> [Collected data]
-=-=-=-=-

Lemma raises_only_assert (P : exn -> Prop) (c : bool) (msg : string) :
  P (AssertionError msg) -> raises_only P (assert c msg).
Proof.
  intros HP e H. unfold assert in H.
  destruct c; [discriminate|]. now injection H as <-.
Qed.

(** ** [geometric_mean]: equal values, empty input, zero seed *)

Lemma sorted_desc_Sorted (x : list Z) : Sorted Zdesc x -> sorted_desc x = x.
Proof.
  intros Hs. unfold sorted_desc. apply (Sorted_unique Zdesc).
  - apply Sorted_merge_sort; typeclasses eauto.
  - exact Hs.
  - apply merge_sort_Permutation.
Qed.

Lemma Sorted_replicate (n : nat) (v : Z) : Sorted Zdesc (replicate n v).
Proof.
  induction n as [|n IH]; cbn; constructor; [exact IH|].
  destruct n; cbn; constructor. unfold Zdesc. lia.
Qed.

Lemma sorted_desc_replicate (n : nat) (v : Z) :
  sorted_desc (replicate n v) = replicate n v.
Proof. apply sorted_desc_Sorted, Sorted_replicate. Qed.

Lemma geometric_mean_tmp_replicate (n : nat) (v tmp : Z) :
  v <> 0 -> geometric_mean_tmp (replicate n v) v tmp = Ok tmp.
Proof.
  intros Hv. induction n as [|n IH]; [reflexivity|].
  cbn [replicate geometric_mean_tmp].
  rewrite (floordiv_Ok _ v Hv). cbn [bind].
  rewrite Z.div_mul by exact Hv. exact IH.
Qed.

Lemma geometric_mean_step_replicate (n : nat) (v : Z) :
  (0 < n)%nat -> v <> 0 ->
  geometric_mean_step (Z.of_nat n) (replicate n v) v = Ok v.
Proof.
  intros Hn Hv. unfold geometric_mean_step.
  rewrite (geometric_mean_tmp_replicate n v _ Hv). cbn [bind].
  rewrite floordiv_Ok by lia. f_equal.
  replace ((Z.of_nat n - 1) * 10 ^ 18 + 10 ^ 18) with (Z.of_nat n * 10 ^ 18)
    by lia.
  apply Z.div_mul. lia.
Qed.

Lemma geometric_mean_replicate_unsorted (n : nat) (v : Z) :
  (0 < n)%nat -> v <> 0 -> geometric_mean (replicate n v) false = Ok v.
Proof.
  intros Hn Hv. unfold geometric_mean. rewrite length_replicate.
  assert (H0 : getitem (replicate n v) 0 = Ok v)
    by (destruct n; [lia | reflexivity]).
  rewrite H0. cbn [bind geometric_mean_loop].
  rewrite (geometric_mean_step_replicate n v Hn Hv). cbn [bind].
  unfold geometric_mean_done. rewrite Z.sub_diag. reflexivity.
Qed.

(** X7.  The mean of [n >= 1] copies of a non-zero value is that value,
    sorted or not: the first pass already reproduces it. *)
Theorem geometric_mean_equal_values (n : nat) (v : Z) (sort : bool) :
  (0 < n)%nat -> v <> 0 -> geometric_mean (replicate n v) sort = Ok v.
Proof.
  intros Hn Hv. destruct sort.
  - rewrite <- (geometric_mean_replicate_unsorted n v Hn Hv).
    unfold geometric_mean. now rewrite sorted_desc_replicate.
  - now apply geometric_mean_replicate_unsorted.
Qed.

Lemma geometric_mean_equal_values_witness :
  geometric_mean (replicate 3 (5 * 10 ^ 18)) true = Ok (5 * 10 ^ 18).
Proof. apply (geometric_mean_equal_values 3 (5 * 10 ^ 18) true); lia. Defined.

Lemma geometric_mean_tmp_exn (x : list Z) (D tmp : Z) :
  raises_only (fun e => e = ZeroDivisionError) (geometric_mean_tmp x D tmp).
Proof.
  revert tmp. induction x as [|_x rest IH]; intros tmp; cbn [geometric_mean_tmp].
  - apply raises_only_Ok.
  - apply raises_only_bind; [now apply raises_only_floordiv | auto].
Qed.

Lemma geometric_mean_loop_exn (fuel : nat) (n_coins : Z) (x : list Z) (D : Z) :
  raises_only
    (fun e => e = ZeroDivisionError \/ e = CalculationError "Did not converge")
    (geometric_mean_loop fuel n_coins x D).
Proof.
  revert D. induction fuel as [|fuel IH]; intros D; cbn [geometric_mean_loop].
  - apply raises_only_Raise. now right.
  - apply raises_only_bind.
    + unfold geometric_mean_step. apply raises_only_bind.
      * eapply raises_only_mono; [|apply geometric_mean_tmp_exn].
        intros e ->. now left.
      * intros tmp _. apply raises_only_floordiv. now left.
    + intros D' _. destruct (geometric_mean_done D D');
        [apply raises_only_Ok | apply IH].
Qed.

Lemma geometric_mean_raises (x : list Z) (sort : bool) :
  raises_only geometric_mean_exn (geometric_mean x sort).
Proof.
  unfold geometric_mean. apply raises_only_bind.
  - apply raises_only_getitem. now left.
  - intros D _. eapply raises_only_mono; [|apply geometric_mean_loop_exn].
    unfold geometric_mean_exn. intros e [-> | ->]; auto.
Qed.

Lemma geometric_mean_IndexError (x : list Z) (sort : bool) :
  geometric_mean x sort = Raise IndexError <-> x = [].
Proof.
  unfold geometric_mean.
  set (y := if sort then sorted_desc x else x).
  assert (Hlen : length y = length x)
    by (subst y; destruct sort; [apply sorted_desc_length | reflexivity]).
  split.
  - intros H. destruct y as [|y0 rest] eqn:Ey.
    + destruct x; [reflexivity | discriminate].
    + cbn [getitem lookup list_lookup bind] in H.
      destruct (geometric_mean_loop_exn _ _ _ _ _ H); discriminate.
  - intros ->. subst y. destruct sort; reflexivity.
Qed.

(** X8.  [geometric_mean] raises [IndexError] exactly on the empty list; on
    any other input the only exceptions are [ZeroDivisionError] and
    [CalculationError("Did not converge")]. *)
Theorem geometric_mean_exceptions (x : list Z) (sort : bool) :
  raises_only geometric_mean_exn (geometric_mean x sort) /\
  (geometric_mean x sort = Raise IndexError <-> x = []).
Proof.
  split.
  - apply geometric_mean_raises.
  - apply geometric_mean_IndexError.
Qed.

-=-=-=-=-

> [What you should do] The complete set of entries is to be restated word for word.

> [The completed task]
Lemma raises_only_assert (P : exn -> Prop) (c : bool) (msg : string) :
  P (AssertionError msg) -> raises_only P (assert c msg).
Proof.
  intros HP e H. unfold assert in H.
  destruct c; [discriminate|]. now injection H as <-.
Qed.

(** ** [geometric_mean]: equal values, empty input, zero seed *)

Lemma sorted_desc_Sorted (x : list Z) : Sorted Zdesc x -> sorted_desc x = x.
Proof.
  intros Hs. unfold sorted_desc. apply (Sorted_unique Zdesc).
  - apply Sorted_merge_sort; typeclasses eauto.
  - exact Hs.
  - apply merge_sort_Permutation.
Qed.

Lemma Sorted_replicate (n : nat) (v : Z) : Sorted Zdesc (replicate n v).
Proof.
  induction n as [|n IH]; cbn; constructor; [exact IH|].
  destruct n; cbn; constructor. unfold Zdesc. lia.
Qed.

Lemma sorted_desc_replicate (n : nat) (v : Z) :
  sorted_desc (replicate n v) = replicate n v.
Proof. apply sorted_desc_Sorted, Sorted_replicate. Qed.

Lemma geometric_mean_tmp_replicate (n : nat) (v tmp : Z) :
  v <> 0 -> geometric_mean_tmp (replicate n v) v tmp = Ok tmp.
Proof.
  intros Hv. induction n as [|n IH]; [reflexivity|].
  cbn [replicate geometric_mean_tmp].
  rewrite (floordiv_Ok _ v Hv). cbn [bind].
  rewrite Z.div_mul by exact Hv. exact IH.
Qed.

Lemma geometric_mean_step_replicate (n : nat) (v : Z) :
  (0 < n)%nat -> v <> 0 ->
  geometric_mean_step (Z.of_nat n) (replicate n v) v = Ok v.
Proof.
  intros Hn Hv. unfold geometric_mean_step.
  rewrite (geometric_mean_tmp_replicate n v _ Hv). cbn [bind].
  rewrite floordiv_Ok by lia. f_equal.
  replace ((Z.of_nat n - 1) * 10 ^ 18 + 10 ^ 18) with (Z.of_nat n * 10 ^ 18)
    by lia.
  apply Z.div_mul. lia.
Qed.

Lemma geometric_mean_replicate_unsorted (n : nat) (v : Z) :
  (0 < n)%nat -> v <> 0 -> geometric_mean (replicate n v) false = Ok v.
Proof.
  intros Hn Hv. unfold geometric_mean. rewrite length_replicate.
  assert (H0 : getitem (replicate n v) 0 = Ok v)
    by (destruct n; [lia | reflexivity]).
  rewrite H0. cbn [bind geometric_mean_loop].
  rewrite (geometric_mean_step_replicate n v Hn Hv). cbn [bind].
  unfold geometric_mean_done. rewrite Z.sub_diag. reflexivity.
Qed.

(** X7.  The mean of [n >= 1] copies of a non-zero value is that value,
    sorted or not: the first pass already reproduces it. *)
Theorem geometric_mean_equal_values (n : nat) (v : Z) (sort : bool) :
  (0 < n)%nat -> v <> 0 -> geometric_mean (replicate n v) sort = Ok v.
Proof.
  intros Hn Hv. destruct sort.
  - rewrite <- (geometric_mean_replicate_unsorted n v Hn Hv).
    unfold geometric_mean. now rewrite sorted_desc_replicate.
  - now apply geometric_mean_replicate_unsorted.
Qed.

Lemma geometric_mean_equal_values_witness :
  geometric_mean (replicate 3 (5 * 10 ^ 18)) true = Ok (5 * 10 ^ 18).
Proof. apply (geometric_mean_equal_values 3 (5 * 10 ^ 18) true); lia. Defined.

Lemma geometric_mean_tmp_exn (x : list Z) (D tmp : Z) :
  raises_only (fun e => e = ZeroDivisionError) (geometric_mean_tmp x D tmp).
Proof.
  revert tmp. induction x as [|_x rest IH]; intros tmp; cbn [geometric_mean_tmp].
  - apply raises_only_Ok.
  - apply raises_only_bind; [now apply raises_only_floordiv | auto].
Qed.

Lemma geometric_mean_loop_exn (fuel : nat) (n_coins : Z) (x : list Z) (D : Z) :
  raises_only
    (fun e => e = ZeroDivisionError \/ e = CalculationError "Did not converge")
    (geometric_mean_loop fuel n_coins x D).
Proof.
  revert D. induction fuel as [|fuel IH]; intros D; cbn [geometric_mean_loop].
  - apply raises_only_Raise. now right.
  - apply raises_only_bind.
    + unfold geometric_mean_step. apply raises_only_bind.
      * eapply raises_only_mono; [|apply geometric_mean_tmp_exn].
        intros e ->. now left.
      * intros tmp _. apply raises_only_floordiv. now left.
    + intros D' _. destruct (geometric_mean_done D D');
        [apply raises_only_Ok | apply IH].
Qed.

Lemma geometric_mean_raises (x : list Z) (sort : bool) :
  raises_only geometric_mean_exn (geometric_mean x sort).
Proof.
  unfold geometric_mean. apply raises_only_bind.
  - apply raises_only_getitem. now left.
  - intros D _. eapply raises_only_mono; [|apply geometric_mean_loop_exn].
    unfold geometric_mean_exn. intros e [-> | ->]; auto.
Qed.

Lemma geometric_mean_IndexError (x : list Z) (sort : bool) :
  geometric_mean x sort = Raise IndexError <-> x = [].
Proof.
  unfold geometric_mean.
  set (y := if sort then sorted_desc x else x).
  assert (Hlen : length y = length x)
    by (subst y; destruct sort; [apply sorted_desc_length | reflexivity]).
  split.
  - intros H. destruct y as [|y0 rest] eqn:Ey.
    + destruct x; [reflexivity | discriminate].
    + cbn [getitem lookup list_lookup bind] in H.
      destruct (geometric_mean_loop_exn _ _ _ _ _ H); discriminate.
  - intros ->. subst y. destruct sort; reflexivity.
Qed.

(** X8.  [geometric_mean] raises [IndexError] exactly on the empty list; on
    any other input the only exceptions are [ZeroDivisionError] and
    [CalculationError("Did not converge")]. *)
Theorem geometric_mean_exceptions (x : list Z) (sort : bool) :
  raises_only geometric_mean_exn (geometric_mean x sort) /\
  (geometric_mean x sort = Raise IndexError <-> x = []).
Proof.
  split.
  - apply geometric_mean_raises.
  - apply geometric_mean_IndexError.
Qed.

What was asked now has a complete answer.